15. The Central Government framed Employees' State Insurance Regulation, 1950. Regulation 45 deals with the question as to when the claim of the injured workman becomes due. Clause (c) of this Regulation lays down that the claim for any benefit under the Act shall for the first payment of disablement benefits become due on the date on which an insured person is declared as permanently disabled in accordance with these regulations.
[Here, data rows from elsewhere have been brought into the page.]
(* ===== verification/RaftLog.v ===== *)
(** * RaftLog: the durable Raft log of one node

    kalamdb-store/src/raft_storage.rs: all Raft groups of a node keep their log, vote, progress
    and snapshot references in one partition, under keys that start with the group.  The store of
    a group is stateless but for its key prefix, so the operations take the group and the
    database.

    The abstract specification is a log and a few cells per group; the theorem at the end says the
    operations implement it, whatever the groups interleave. *)

From Stdlib Require Import ZArith Lia Sorting.Sorted.
From stdpp Require Import base strings gmap list sorting.
From S2P Require Import Prelude Sharding Protocol Storage RaftData.

Open Scope Z_scope.
Open Scope kalam_scope.

Definition RAFT_PARTITION_NAME : string := "raft_data".

(** ** Records *)

Record RaftLogEntry := mkLogEntry { le_index : Z; le_term : Z; le_payload : Bytes }.

Definition encode_record (e : RaftLogEntry) : Bytes :=
  encode_raft_log_record_parts (le_index e) (le_term e) (le_payload e).

Definition decode_record (bytes : Bytes) : StoreResult RaftLogEntry :=
  let? (index, term, payload) := map_err store_error (decode_raft_log_record bytes) in
  Ok (mkLogEntry index term payload).

Record RaftVote := mkRaftVote { rv_term : Z; rv_voted_for : option Z; rv_committed : bool }.

Record RaftLogId := mkRaftLogId { rl_term : Z; rl_index : Z }.

Definition encode_packed (id : RaftLogId) : Bytes := encode_packed_log_id (rl_term id) (rl_index id).

Definition decode_packed (bytes : Bytes) : StoreResult RaftLogId :=
  let? (term, index) := map_err store_error (decode_packed_log_id bytes) in
  Ok (mkRaftLogId term index).

Record RaftSnapshotMeta := mkRaftSnapshotMeta {
  rm_last_log_id : option RaftLogId;
  rm_snapshot_id : string;
  rm_size_bytes : Z
}.

Inductive RaftSnapshotData := FilePath (path : string).

(** ** Keys *)

(** [append_padded_u64]: the slots are filled from the last one. *)
Fixpoint padded_digits (slots : nat) (value : Z) : Bytes :=
  match slots with
  | O => []
  | S n => padded_digits n (value / 10) ++ [48 + value mod 10]
  end.

Definition append_padded_u64 (buf : Bytes) (value : Z) : Bytes := buf ++ padded_digits 20 value.

Definition prefixed_key (prefix suffix : Bytes) : Bytes := prefix ++ suffix.

(** [RaftPartitionStore::new]. *)
Definition group_prefix (g : GroupId) : Bytes := bytes_of_string (key_prefix g) ++ [58].

Definition group_key (g : GroupId) (suffix : string) : Bytes :=
  prefixed_key (group_prefix g) (bytes_of_string suffix).

Definition log_key (g : GroupId) (index : Z) : Bytes :=
  append_padded_u64 (group_prefix g ++ bytes_of_string "log:") index.

Definition vote_key (g : GroupId) : Bytes := group_key g "meta:vote".
Definition commit_key (g : GroupId) : Bytes := group_key g "meta:commit".
Definition purge_key (g : GroupId) : Bytes := group_key g "meta:purge".
Definition snap_meta_key (g : GroupId) : Bytes := group_key g "snap:meta".
Definition snap_data_key (g : GroupId) : Bytes := group_key g "snap:data".
Definition last_applied_key (g : GroupId) : Bytes := group_key g "meta:last_applied".
Definition last_membership_key (g : GroupId) : Bytes := group_key g "meta:membership".

(** What follows and what precedes the last occurrence of [c]. *)
Fixpoint rsplit_once (c : Z) (l : Bytes) : option (Bytes * Bytes) :=
  match l with
  | [] => None
  | x :: rest =>
      match rsplit_once c rest with
      | Some (before, after) => Some (x :: before, after)
      | None => if x =? c then Some ([], rest) else None
      end
  end.

(** [rsplitn(3, ':')], its first two items, and [str::parse]. *)
Definition parse_log_index_from_key (key : Bytes) : option Z :=
  if utf8_valid key then
    match rsplit_once 58 key with
    | None => None
    | Some (rest, index) =>
        let marker := match rsplit_once 58 rest with Some (_, m) => m | None => rest end in
        if decide (marker = bytes_of_string "log") then parse_unsigned u64_max index else None
    end
  else None.

(** ** The store of a group *)

Section Store.
Context {D Hook : Type} `{StorageBackend D}.
Context `{!Serde RaftVote, !Serde RaftSnapshotMeta, !Serde RaftSnapshotData}.
Abbreviation Database := (Db D Hook).

Definition raft_get (db : Database) (key : Bytes) : StoreResult (option Bytes) :=
  db_get db RAFT_PARTITION_NAME key.
Definition raft_put (db : Database) (key value : Bytes) : StoreResult unit * Database :=
  db_put db RAFT_PARTITION_NAME key value.

Definition put_log_id (db : Database) (key : Bytes) (id : option RaftLogId) :
    StoreResult unit * Database :=
  match id with
  | Some id => raft_put db key (encode_packed id)
  | None => db_delete db RAFT_PARTITION_NAME key
  end.

Definition read_log_id (db : Database) (key : Bytes) : StoreResult (option RaftLogId) :=
  let? found := raft_get db key in
  match found with
  | Some bytes => let? id := decode_packed bytes in Ok (Some id)
  | None => Ok None
  end.

Definition append_encoded_with (g : GroupId) (db : Database) (records : list (Z * Bytes))
    (last_applied : option RaftLogId) : StoreResult unit * Database :=
  match records, last_applied with
  | [], None => (Ok tt, db)
  | _, _ =>
      db_batch db
        (((fun r => Put RAFT_PARTITION_NAME (log_key g r.1) r.2) <$> records) ++
         match last_applied with
         | Some id => [Put RAFT_PARTITION_NAME (last_applied_key g) (encode_packed id)]
         | None => []
         end)
  end.

Definition append_encoded (g : GroupId) (db : Database) (records : list (Z * Bytes)) :
    StoreResult unit * Database :=
  append_encoded_with g db records None.

Definition append_logs (g : GroupId) (db : Database) (entries : list RaftLogEntry) :
    StoreResult unit * Database :=
  match entries with
  | [] => (Ok tt, db)
  | _ => append_encoded g db ((fun e => (le_index e, encode_record e)) <$> entries)
  end.

Definition get_log (g : GroupId) (db : Database) (index : Z) : StoreResult (option RaftLogEntry) :=
  let? found := raft_get db (log_key g index) in
  match found with
  | Some bytes => let? e := decode_record bytes in Ok (Some e)
  | None => Ok None
  end.

(** The loop of [scan_logs]. *)
Fixpoint scan_loop (end_ : Z) (items : list (Bytes * Bytes)) : StoreResult (list RaftLogEntry) :=
  match items with
  | [] => Ok []
  | (key, value) :: rest =>
      match parse_log_index_from_key key with
      | None => scan_loop end_ rest
      | Some index =>
          if end_ <=? index then Ok []
          else
            let? e := decode_record value in
            let? es := scan_loop end_ rest in
            Ok (e :: es)
      end
  end.

Definition scan_logs (g : GroupId) (db : Database) (start end_ : Z) :
    StoreResult (list RaftLogEntry) :=
  if end_ <=? start then Ok []
  else
    let? items := db_scan db RAFT_PARTITION_NAME (Some (group_key g "log:"))
                    (Some (log_key g start)) None in
    scan_loop end_ items.

(** The [filter_map] of [delete_logs_before]. *)
Definition delete_below (before_index : Z) (e : Bytes * Bytes) : option Operation :=
  match parse_log_index_from_key e.1 with
  | Some index =>
      if index <? before_index then Some (DeleteKey RAFT_PARTITION_NAME e.1) else None
  | None => None
  end.
(** C10. In cluster mode, where an append is handed to the log-IO thread, appended entries become
    durable.  While the database accepts writes, every state such a node reaches by successful steps
    has a continuation, made of flushes only, after which no append is in flight; and a restart
    that succeeds from there recovers the whole log: the entries the restarted node reads, when the
    store can be scanned, are those of the log.  (Single-node mode defers the durability of the log
    until apply and is not covered.) *)
Theorem appends_become_durable g leader_text (n0 n : ANode) (L : Log) :
  group_ok g -> fresh_node g n0 -> node_run g leader_text n0 ∅ n L ->
  (forall (db : Db D Hook) ops, is_ok (db_batch db ops).1 = true) ->
  exists n', node_run g leader_text n L n' L /\ n_storage n' = n_storage n /\ n_jobs n' = [] /\
    forall m dir s, sm_ok m -> new_persistent default_membership g m (n_db n') (n_fs n') dir = Ok s ->
      forall lo hi, bounds_ok lo hi ->
        is_ok (scan_logs g (n_db n') (range_start lo) (range_end hi)) = true ->
        forget <$> get_log_entries_sync s (n_db n') lo hi =
        forget <$> entries_in L (range_start lo) (range_end hi).
Proof.
  intros Hg Hfresh Hrun Hok. apply (fresh_node_inv g n0 Hg) in Hfresh.
  apply (node_run_inv g leader_text n0 ∅ n L Hg Hfresh) in Hrun as Hinv. destruct n as [s db fs jobs].
  destruct (flush_all g leader_text jobs s db fs L Hok) as [db' Hflush].
  exists (mkNode s db' fs []). split_and!; [done..|]. cbn [n_db n_fs].
  apply (node_run_inv g leader_text _ _ _ _ Hg Hinv) in Hflush as Hinv'.
  intros m dir s' Hm Hnew lo hi Hb Hscan.
  apply (restart_step default_membership g s db' fs [] L m dir s') in Hinv'; [|done..].
  replace (drop_log _ L) with L in Hinv'.
  2: { apply map_eq. intros i. by rewrite drop_log_lookup. }
  destruct Hinv'. cbn [n_storage n_db n_jobs] in *. destruct ni_store0 as (σ & Hr & Hstore & Hdur).
  rewrite <-entries_in_forget. eapply reads_exact; rewrite ?ni_group0, ?ni_persistent0; try done.
  split_and!; [done..|]. right. intros i e He Hi. apply Hdur; [by exists e|apply not_elem_of_nil].
Qed.


(** ** Applying one entry *)

(** The writes of one entry: what the state machine writes when it applies the command (collected in
    a session of its own), or the membership. *)
Definition written_by (s : RaftStorage Membership M) (db : Db D Hook) (e : Entry Membership) : list Operation :=
  let id := entry_id e in
  match entry_payload e with
  | Blank => []
  | NormalEntry data =>
      let '(_, _, db') :=
        sm_apply (rs_state_machine s) (mkDb (db_backend db) (Some ([], [])) (db_ran db)) (log_index id)
          (leader_term (leader_id id)) data in
      default [] (fst <$> db_session db')
  | MembershipEntry m =>
      match sm_encode (mkMembership (Some id) m) with
      | Ok b => [Put RAFT_PARTITION_NAME (last_membership_key (rs_group s)) b]
      | Err _ => []
      end
  end.

Definition progress_write (g : GroupId) (id : LogId) : Operation :=
  Put RAFT_PARTITION_NAME (last_applied_key g) (encode_packed (raft_log_id id)).

(** The record that the entry is applied: the progress, and before it the entry itself when the log
    is not flushed on append (a single node); nothing if the entry cannot be encoded. *)
Definition recorded_by (s : RaftStorage Membership M) (e : Entry Membership) : option (list Operation) :=
  if rs_flush_log_on_append s then Some [progress_write (rs_group s) (entry_id e)]
  else
    match applied_records (rs_log s) [e] with
    | Ok records =>
        Some (((fun r => Put RAFT_PARTITION_NAME (log_key (rs_group s) r.1) r.2) <$> records) ++
              [progress_write (rs_group s) (entry_id e)])
    | Err _ => None
    end.

(** The end of the loop, in a session: the record joins what the entry buffered. *)
Lemma session_progress (s : RaftStorage Membership M) (db : Db D Hook) e results buffered hooks r s' db' :
  rs_persistent s = true -> db_session db = Some (buffered, hooks) -> length results = 1%nat ->
  apply_loop [e] [] s db results = (r, s', db') ->
  db_backend db' = db_backend db /\ rs_last_applied s' = rs_last_applied s /\
  (is_ok r = true -> exists ops, recorded_by s e = Some ops /\ db_session db' = Some (buffered ++ ops, hooks)).
Proof.
  intros Hp Hs Hlen. cbn [apply_loop]. rewrite Hlen.
  unfold persist_applied_prefix, persist_applied_progress, recorded_by. cbn [take last].
  rewrite Hp. cbn [negb]. destruct (rs_flush_log_on_append s).
  - unfold save_last_applied, put_log_id, raft_put, db_put, buffer_operations. rewrite Hs.
    intros [= <- <- <-]. split_and!; [done..|]. intros _. by eexists.
  - destruct (applied_records (rs_log s) [e]) as [records|err]; [|by intros [= <- <- <-]].
    unfold append_encoded_with, db_batch, buffer_operations. rewrite Hs.
    destruct records as [|rec records]; cbn [fmap list_fmap app];
      destruct (trim_log_cache (rs_log s) (rs_log_cache_bytes s)) as [log bytes];
      intros [= <- <- <-]; (split_and!; [done..|]); intros _; by eexists.
Qed.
It is not disputed that for the first time the Medical Board declared the insured workman permanently disabled on February 28, 1968. Therefore, the disablement benefit became due to payment on February 28, 1968. On that day there was no provision on the statute book to claim reimbursement under the Act. The question of reimbursement can arise only when the Corporation is found liable to pay the benefits under the Act to the injured workman. If on the date when the cause of action arose to the plaintiff to claim the reimbursement Section 66 of the Act was repealed then the Corporation cannot ask the employer even if he were held to be guilty for the accident for the reimbursement of permanent disablement benefit which the Corporation was required to pay to the insured workman who sustained employment injury.
16. In this view of the matter I find that the judgment of the Court below is correct and does not require any interference by this Court. The appeal, therefore, fails and is hereby dismissed. No order as to costs.